En las últimas horas, Vidal, que de “Heidi” mutó a “leona” –aunque asociada “al combate contra las mafias”, según el discurso del oficialismo bonaerense-, volvió a diferenciarse del Gobierno Nacional. Contra “este es el camino” que repiten los funcionarios nacionales de Cambiemos, una frase que parece insensible ante las demandas sociales de un segmento agobiado por la crisis económica, patentó otra frase que parece salida del discurso opositor: “la gente no llega a fin de mes”. No necesitó pronunciarla con destinatario directo para despegarse porque el contexto en el que la dijo, después de un par de entrevistas que concedió Marcos Peña a medios nacionales durante el fin de semana en las que abundaron frases exculpatorias y, sobre todo, altas dosis de falta de auto-crítica, sobresale distinta la admisión por parte de María Eugenia Vidal.

Hubo durante el arranque del año en el vidalismo un intento por despegar la elección bonaerense del yunque que anticipa la candidatura presidencial en octubre próximo. Por supuesto que el discurso oficialista encontró una fórmula elegante para plantearla, por la positiva. Antes que para esquivar el ancla que significa compartir la boleta de Macri, en el contexto de la crisis actual, la excusa era regalarle un triunfo a Cambiemos en el principal distrito electoral del país, en medio de un calendario electoral que se anticipa complicado para el oficialismo en varias provincias. La idea no prendió. No pasó el filtro de Marcos Peña, el mismo que le recordó a María Eugenia Vidal, también por los diarios, que debía cumplir con su promesa pública de no utilizar la Gobernación como “trampolín” frente al creciente rumor del “Plan V”, que no es más que la circulación pública de la estrategia que amasa, puertas adentro, un sector de Cambiemos frente a la posibilidad de un desplome de la imagen presidencial.

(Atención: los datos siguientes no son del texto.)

(* ===== verification/EndpointScan.v ===== *)
(** The edges at given end points (src/source_list.rs,
    [edge_ids_by_endpoints_limited], over the ordered adjacency of
    src/memtable.rs): each layer merges the ascending edge ids of its cursors
    through a heap, drops those a newer layer knows, and the scan stops when
    enough ids are found.  Transactions collect the edges of a deleted node so. *)
From S2P Require Import Prelude Types Slots Memtable MemtableReads FilterBase NodeFilter NodeQuery SourceList.
Import SourceList.

(** ** One memtable *)
(** The range is never inverted, so it does not panic. *)
Definition next_visible_adj_edge_after (st : MemtableState) (node_id : Z) (outgoing : bool) (label_filter_ids : option (list Z))
    (snapshot_seq : Z) (after : option Z) : option Z :=
  if node_deleted_at st node_id snapshot_seq then None
  else
    entries ← (if outgoing then ms_ordered_adj_out st else ms_ordered_adj_in st) !! node_id;
    let start := match after with Some after => Excluded after | None => Unbounded end in
    fst <$> head (base.filter (fun e : Z * AdjSlot =>
      match slot_option_at (snd e) snapshot_seq with
      | Some entry =>
          match label_filter_ids with Some label_ids => bool_decide (ae_label_id entry ∈ label_ids) | None => true end
          && negb (node_deleted_at st (ae_neighbor_id entry) snapshot_seq)
      | None => false
      end = true) (default [] (btree_range start Unbounded entries))).

(** ** The merge of cursors *)
Section Merge.
Context {C : Type} (advance : C -> res (option Z * C)) (is_shadowed : Z -> bool) (limit : Z).

(** [BinaryHeap] of reversed pairs: the least (id, cursor) comes out first. *)
Definition heap_le (a b : Z * nat) : bool := (fst a <? fst b) || (fst a =? fst b) && (snd a <=? snd b)%nat.
Fixpoint heap_pop (heap : list (Z * nat)) : option ((Z * nat) * list (Z * nat)) :=
  match heap with
  | [] => None
  | x :: heap =>
      match heap_pop heap with
      | None => Some (x, [])
      | Some (y, rest) => if heap_le x y then Some (x, y :: rest) else Some (y, x :: rest)
      end
  end.
(** The first id of each cursor. *)
Fixpoint fill_heap (index : nat) (cursors : list C) : res (list C * list (Z * nat)) :=
  match cursors with
  | [] => Ok ([], [])
  | cursor :: cursors =>
      '(next, cursor) ← advance cursor;
      '(cursors, heap) ← fill_heap (S index) cursors;
      Ok (cursor :: cursors, match next with Some edge_id => (edge_id, index) :: heap | None => heap end)
  end.
(** [push_edge_match_limited]; [true] is [Break]. *)
Definition push_edge_match_limited (result : list Z) (edge_id : Z) : list Z * bool :=
  if limit <=? len result then (result, true)
  else let result := result ++ [edge_id] in (result, limit <=? len result).
(** [None]: out of fuel. *)
Fixpoint merge_loop (fuel : nat) (cursors : list C) (heap : list (Z * nat)) (last_seen : option Z) (result : list Z) : option (res (list Z)) :=
  match fuel with
  | O => None
  | S fuel =>
      match heap_pop heap with
      | None => Some (Ok result)
      | Some ((edge_id, cursor_index), heap) =>
          match cursors !! cursor_index with
          | None => None
          | Some cursor =>
              match advance cursor with
              | Err e => Some (Err e)
              | Ok (next, cursor) =>
                  let cursors := <[cursor_index := cursor]> cursors in
                  let heap := match next with Some next_id => (next_id, cursor_index) :: heap | None => heap end in
                  if bool_decide (last_seen = Some edge_id) then merge_loop fuel cursors heap last_seen result
                  else if is_shadowed edge_id then merge_loop fuel cursors heap (Some edge_id) result
                  else
                    let '(result, stop) := push_edge_match_limited result edge_id in
                    if stop then Some (Ok result) else merge_loop fuel cursors heap (Some edge_id) result
              end
          end
      end
  end.
Definition merge_cursors (fuel : nat) (cursors : list C) (result : list Z) : option (res (list Z)) :=
  match fill_heap 0 cursors with
  | Err e => Some (Err e)
  | Ok (cursors, heap) => merge_loop fuel cursors heap None result
  end.
End Merge.

(** A cursor of a memtable: the node, which of its adjacency lists, and the last
    id given. *)
Abbreviation MemCursor := (Z * bool * option Z)%type.
Definition endpoint_cursors (node_ids : list Z) (direction : Direction) : list MemCursor :=
  mjoin ((fun node_id =>
    match direction with
    | Outgoing => [((node_id, true), None)]
    | Incoming => [((node_id, false), None)]
    | Both => [((node_id, true), None); ((node_id, false), None)]
    end) <$> node_ids).
Definition advance_memtable (st : MemtableState) (label_filter_ids : option (list Z)) (snapshot_seq : Z) (cursor : MemCursor)
  : res (option Z * MemCursor) :=
  let '(node_id, outgoing, after) := cursor in
  match next_visible_adj_edge_after st node_id outgoing label_filter_ids snapshot_seq after with
  | Some edge_id => Ok (Some edge_id, (node_id, outgoing, Some edge_id))
  | None => Ok (None, cursor)
  end.
(** Every entry of the lists comes out once. *)
Definition memtable_fuel (st : MemtableState) (node_ids : list Z) : nat :=
  S (sum_list ((fun n => size (default ∅ (ms_ordered_adj_out st !! n)) + size (default ∅ (ms_ordered_adj_in st !! n)))%nat <$> node_ids)).
Definition append_memtable_endpoint_matches_limited (result : list Z) (st : MemtableState) (node_ids : list Z) (direction : Direction)
    (label_filter_ids : option (list Z)) (snapshot_seq limit : Z) (is_shadowed : Z -> bool) : option (res (list Z)) :=
  merge_cursors (advance_memtable st label_filter_ids snapshot_seq) is_shadowed limit (memtable_fuel st node_ids)
    (endpoint_cursors node_ids direction) result.

(** ** Segments *)
(** A segment gives cursors over its postings; what is left of one is the ids to
    come and the decoding error after them. *)
Abbreviation SegCursor := (list Z * option EngineError)%type.
Class SegmentEndpoints (Segment : Type) : Type := {
  endpoint_adj_posting_cursors : Segment -> list Z -> Direction -> option (list Z) -> res (list SegCursor);
  has_edge : Segment -> Z -> bool
}.
Definition next_adj_posting_edge_id (cursor : SegCursor) : res (option Z * SegCursor) :=
  match cursor with
  | (edge_id :: rest, failure) => Ok (Some edge_id, (rest, failure))
  | ([], Some e) => Err e
  | ([], None) => Ok (None, cursor)
  end.
Definition append_segment_endpoint_matches_limited {Segment} `{SegmentEndpoints Segment} (result : list Z) (seg : Segment) (node_ids : list Z)
    (direction : Direction) (label_filter_ids : option (list Z)) (limit : Z) (is_shadowed : Z -> bool) : option (res (list Z)) :=
  if limit <=? len result then Some (Ok result)
  else
    match endpoint_adj_posting_cursors seg node_ids direction label_filter_ids with
    | Err e => Some (Err e)
    | Ok cursors =>
        merge_cursors next_adj_posting_edge_id is_shadowed limit (S (sum_list ((fun c : SegCursor => length (fst c)) <$> cursors))) cursors result
    end.

(** ** All layers *)
Section Scan.
Context {Segment : Type} `{SegmentReads Segment, SegmentEndpoints Segment}.
Implicit Types (self : SourceList (Segment := Segment)).

Definition edge_known_at (st : MemtableState) (edge_id snapshot_seq : Z) : bool :=
  match edge_visibility_state_at st edge_id snapshot_seq with VisMissing => false | _ => true end.
Definition is_edge_shadowed_above_immutable self (edge_id : Z) (imm_idx : nat) : bool :=
  edge_known_at (active self) edge_id (snapshot_seq self)
  || existsb (fun epoch => edge_known_at epoch edge_id (snapshot_seq self)) (take imm_idx (immutable self)).
Definition is_edge_shadowed_above_segment self (edge_id : Z) (seg_idx : nat) : bool :=
  edge_known_at (active self) edge_id (snapshot_seq self)
  || existsb (fun epoch => edge_known_at epoch edge_id (snapshot_seq self)) (immutable self)
  || existsb (fun seg => has_edge seg edge_id || is_edge_deleted seg edge_id) (take seg_idx (segments self)).

Definition finalize_edge_matches (result : list Z) : list Z := NodeQuery.sorted_dedup_u64 result.
(** The layers in turn; [true]: the limit is reached. *)
Fixpoint scan_immutable self (node_ids : list Z) (direction : Direction) (label_filter_ids : option (list Z)) (limit : Z)
    (index : nat) (epochs : list MemtableState) (result : list Z) : option (res (list Z * bool)) :=
  match epochs with
  | [] => Some (Ok (result, false))
  | epoch :: epochs =>
      found ← append_memtable_endpoint_matches_limited result epoch node_ids direction label_filter_ids (snapshot_seq self) limit
                (fun id => is_edge_shadowed_above_immutable self id index);
      match found with
      | Err e => Some (Err e)
      | Ok result =>
          if limit <=? len result then Some (Ok (result, true))
          else scan_immutable self node_ids direction label_filter_ids limit (S index) epochs result
      end
  end.
Fixpoint scan_segments self (node_ids : list Z) (direction : Direction) (label_filter_ids : option (list Z)) (limit : Z)
    (index : nat) (segs : list Segment) (result : list Z) : option (res (list Z * bool)) :=
  match segs with
  | [] => Some (Ok (result, false))
  | seg :: segs =>
      found ← append_segment_endpoint_matches_limited result seg node_ids direction label_filter_ids limit
                (fun id => is_edge_shadowed_above_segment self id index);
      match found with
      | Err e => Some (Err e)
      | Ok result =>
          if limit <=? len result then Some (Ok (result, true))
          else scan_segments self node_ids direction label_filter_ids limit (S index) segs result
      end
  end.
Definition edge_ids_by_endpoints_limited self (node_ids : list Z) (direction : Direction) (label_filter_ids : option (list Z)) (limit : Z)
  : option (res (list Z)) :=
  match node_ids with
  | [] => Some (Ok [])
  | _ =>
      let sorted_node_ids := NodeQuery.sorted_dedup_u64 node_ids in
      found ← append_memtable_endpoint_matches_limited [] (active self) sorted_node_ids direction label_filter_ids (snapshot_seq self) limit (fun _ => false);
      match found with
      | Err e => Some (Err e)
      | Ok result =>
          if limit <=? len result then Some (Ok (finalize_edge_matches result))
          else
            found ← scan_immutable self sorted_node_ids direction label_filter_ids limit 0 (immutable self) result;
            match found with
            | Err e => Some (Err e)
            | Ok (result, true) => Some (Ok (finalize_edge_matches result))
            | Ok (result, false) =>
                found ← scan_segments self sorted_node_ids direction label_filter_ids limit 0 (segments self) result;
                Some ('(result, _) ← found; Ok (finalize_edge_matches result))
            end
      end
  end.
End Scan.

En ese marco, no parecen inocentes los gestos de diferenciación de la Gobernadora. En La Plata saben que Macri necesita más de Vidal que lo que pueden esperar ellos de la Rosada. Lo saben por las encuestas que siguen posicionándola por encima de la imagen presidencial, y porque, al fin y al cabo, ya se lo hicieron saber en 2017, cuando utilizaron “sus servicios” durante la campaña electoral, donde muchas veces tuvo mayor protagonismo que el propio Mauricio Macri. En La Plata hay preocupación genuina. Saben, por experiencia, que la Provincia es complicada de gobernar sin el respaldo del Gobierno Nacional. No reniegan de la postulación de Macri ni atravesarán el límite que traspasó el radicalismo confrontando la reelección presidencial. Pero los perturba hasta el espanto la posibilidad de encarar un eventual segundo mandato con un kirchnerista en la Rosada. Conocen la debilidad del Gobierno que marcan las encuestas, temen de la convicción del poder mediático en sostenerlo –de hecho empezaron a construir lazos con el armado de Lavagna- y activan el plan para diferenciarse. La idea no es enfrentar al Gobierno, sino construir con gestos de diferenciación para que, llegado el momento -por necesidad electoral-, vengan a buscarla.